January 30th, 2009
02:21 AM GMT
NEW YORK — News this week of big bonuses paid out at financial firms on government life support has sparked outrage. AIG is paying $450 million to roughly 400 people at a financial products unit - the same unit that directly contributed to massive losses at the insurer. The company calls them “retention bonuses”.
A woman holds up a sign near Wall Street on September 22, 2008, in New York City.
They are not alone. The New York state comptroller’s office said cash bonuses paid by Wall Street firms totaled $18 billion in 2008. That is down sharply from the boom times, but still unbelievable considering that these companies would be out of business if not for taxpayer bailouts.
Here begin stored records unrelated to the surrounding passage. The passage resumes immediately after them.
Lemma value_start_facts (c : ascii) :
  value_start c = true ->
  is_json_ws c = false /\ Ascii.eqb c "]" = false /\ Ascii.eqb c "}" = false.
Proof.
  destruct c as [[] [] [] [] [] [] [] []]; intros H; try discriminate H;
    repeat split; reflexivity.
Qed.

Lemma substring_all (s : string) : String.substring 0 (String.length s) s = s.
Proof. induction s as [|c s IH]; [reflexivity|]. simpl. rewrite IH. reflexivity. Qed.

Lemma expect_literal (lit : string) (v : json) (rest : string) :
  expect lit v (lit +:+ rest) = Some (v, rest).
Proof.
  unfold expect.
  assert (String.prefix lit (lit +:+ rest) = true) as ->.
  { induction lit as [|c lit IH]; [destruct rest; reflexivity|].
    rewrite append_cons. simpl. destruct (ascii_dec c c); [exact IH | congruence]. }
  rewrite length_append.
  replace (String.length lit + String.length rest - String.length lit)%nat
    with (String.length rest) by lia.
  f_equal. f_equal.
  induction lit as [|c lit IH]; [apply substring_all|].
  rewrite append_cons. exact IH.
Qed.

Lemma show_member_app (k : string) (x : json) (r : string) :
  show_member (k, x) +:+ r
  = String dquote (escape k +:+ String dquote (String ":" (stringify x +:+ r))).
Proof.
  unfold show_member, quote. cbn [fst snd].
  rewrite !append_assoc. rewrite append_cons. rewrite !append_assoc. reflexivity.
Qed.

Lemma parse_value_stringify (v : json) :
  forall fuel rest,
    (depth v < fuel)%nat -> terminated rest = true ->
    parse_value fuel (stringify v +:+ rest) = Some (v, rest).
Proof.
  induction v as [|b|n|s|items IH|fields IH] using json_ind;
    intros [|fuel] rest Hfuel Hrest; try lia.
  - exact (expect_literal "null" JNull rest).
  - destruct b.
    + exact (expect_literal "true" (JBool true) rest).
    + exact (expect_literal "false" (JBool false) rest).
  - destruct (of_Z_start n) as (c & s & Hs & Hc).
    pose proof (parse_number_of_Z n rest Hrest) as Hn.
    cbn [stringify]. rewrite Hs in *. rewrite append_cons in *.
    cbn [parse_value skip_ws].
    destruct (value_start_facts c Hc) as (-> & _).
    revert Hn. clear -Hc.
    destruct c as [[] [] [] [] [] [] [] []]; try discriminate Hc;
      intros Hn; cbn [Ascii.eqb Bool.eqb dquote ascii_of_N ascii_of_pos];
      try (rewrite Hn; reflexivity).
    all: unfold parse_number, parse_nat_lit, span_digits in Hn; simpl in Hn; discriminate Hn.
  - cbn [stringify]. unfold quote. rewrite append_cons.
    cbn [parse_value skip_ws]. change (is_json_ws dquote) with false. cbv iota.
    change (Ascii.eqb dquote "n") with false.
    change (Ascii.eqb dquote "t") with false.
    change (Ascii.eqb dquote "f") with false.
    change (Ascii.eqb dquote dquote) with true. cbv iota.
    rewrite append_assoc. change (String dquote "" +:+ rest) with (String dquote rest).
    rewrite parse_string_escape. reflexivity.
  - rewrite stringify_arr. rewrite !append_assoc.
    change ("[" +:+ join "," (map stringify items) +:+ "]" +:+ rest)
      with (String "[" (join "," (map stringify items) +:+ String "]" rest)).
    cbn [parse_value skip_ws]. change (is_json_ws "[") with false. cbv iota.
    change (Ascii.eqb "[" "n") with false.
    change (Ascii.eqb "[" "t") with false.
    change (Ascii.eqb "[" "f") with false.
    change (Ascii.eqb "[" dquote) with false.
    change (Ascii.eqb "[" "[") with true. cbv iota.
    rewrite (parse_seq_join (parse_value fuel) stringify "]" eq_refl eq_refl
               (fun _ => eq_refl) items rest); [reflexivity| |].
    + apply depth_arr in Hfuel.
      rewrite Forall_forall in IH, Hfuel. apply Forall_forall. intros x Hx. split.
      * intros r Hr. apply (IH x Hx). { apply (Hfuel x Hx). } exact Hr.
      * destruct (stringify_start x) as (c & s & Hs & Hc).
        destruct (value_start_facts c Hc) as (Hws & Hclose & _).
        exists c, s. repeat split; assumption.
    + rewrite length_append.
      assert (length items <= String.length (join "," (map stringify items)))%nat; [|lia].
      clear. induction items as [|x items IH]; [simpl; lia|].
      destruct (stringify_start x) as (c & s & Hs & _).
      destruct items as [|y items].
      * cbn [map join String.concat]. rewrite Hs. simpl. lia.
      * change (join "," (map stringify (x :: y :: items)))
          with (stringify x +:+ "," +:+ join "," (map stringify (y :: items))).
        rewrite !length_append, Hs. simpl in *. lia.
  - rewrite stringify_obj. rewrite !append_assoc.
    change ("{" +:+ join "," (map show_member fields) +:+ "}" +:+ rest)
      with (String "{" (join "," (map show_member fields) +:+ String "}" rest)).
    cbn [parse_value skip_ws]. change (is_json_ws "{") with false. cbv iota.
    change (Ascii.eqb "{" "n") with false.
    change (Ascii.eqb "{" "t") with false.
    change (Ascii.eqb "{" "f") with false.
    change (Ascii.eqb "{" dquote) with false.
    change (Ascii.eqb "{" "[") with false.
    change (Ascii.eqb "{" "{") with true. cbv iota.
    rewrite (parse_seq_join (parse_member (parse_value fuel)) show_member "}" eq_refl eq_refl
               (fun _ => eq_refl) fields rest); [reflexivity| |].
    + apply depth_obj in Hfuel.
      rewrite Forall_forall in IH, Hfuel. apply Forall_forall. intros [k x] Hx. split.
      * intros r Hr. rewrite show_member_app. unfold parse_member.
        cbn [skip_ws]. change (is_json_ws dquote) with false. cbv iota.
        change (Ascii.eqb dquote dquote) with true. cbv iota.
        rewrite parse_string_escape.
        cbn [skip_ws]. change (is_json_ws ":") with false. cbv iota.
        change (Ascii.eqb ":" ":") with true. cbv iota.
        pose proof (IH (k, x) Hx fuel r (Hfuel (k, x) Hx) Hr) as Hv.
        cbn [snd] in Hv. rewrite Hv. reflexivity.
      * exists dquote. eexists. unfold show_member, quote. rewrite append_cons.
        split; [reflexivity|]. split; reflexivity.
    + rewrite length_append.
      assert (length fields <= String.length (join "," (map show_member fields)))%nat; [|lia].
      clear. induction fields as [|x fields IH]; [simpl; lia|].
      assert (exists c s, show_member x = String c s) as (c & s & Hs).
      { unfold show_member, quote. rewrite append_cons. do 2 eexists. reflexivity. }
      destruct fields as [|y fields].
      * cbn [map join String.concat]. rewrite Hs. simpl. lia.
      * change (join "," (map show_member (x :: y :: fields)))
          with (show_member x +:+ "," +:+ join "," (map show_member (y :: fields))).
        rewrite !length_append, Hs. simpl in *. lia.
Qed.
Those headlines stand in stark contrast to another story told to me this week. A medium sized company, hit hard by frozen credit markets and clients that are behind in payments, found itself running low on cash. The bosses made the difficult decision of asking their workers if they would skip a pay period. It was totally voluntary. Ninety percent agreed, with many coming up to the bosses after to express their support and willingness to pull together to make it through this crisis.
Another story crossed our desks about a Michigan pancake restaurant where workers got together and agreed to work a shift with no pay to help the restaurant owner bring down costs. Local patrons, hearing the news, left more generous tips to help make up the difference.
These are not big bosses worth millions of dollars who make a big show of taking a dollar salary as a public relations move. These are real people with real bills who are making big sacrifices to try to save their jobs and the companies they are loyal to.
Maybe we should require CEO’s at companies taking taxpayer money to do a job swap and go spend some time out in the real world. They might find out that you don’t need to pay million dollar bonuses to find employees that are worth holding on to.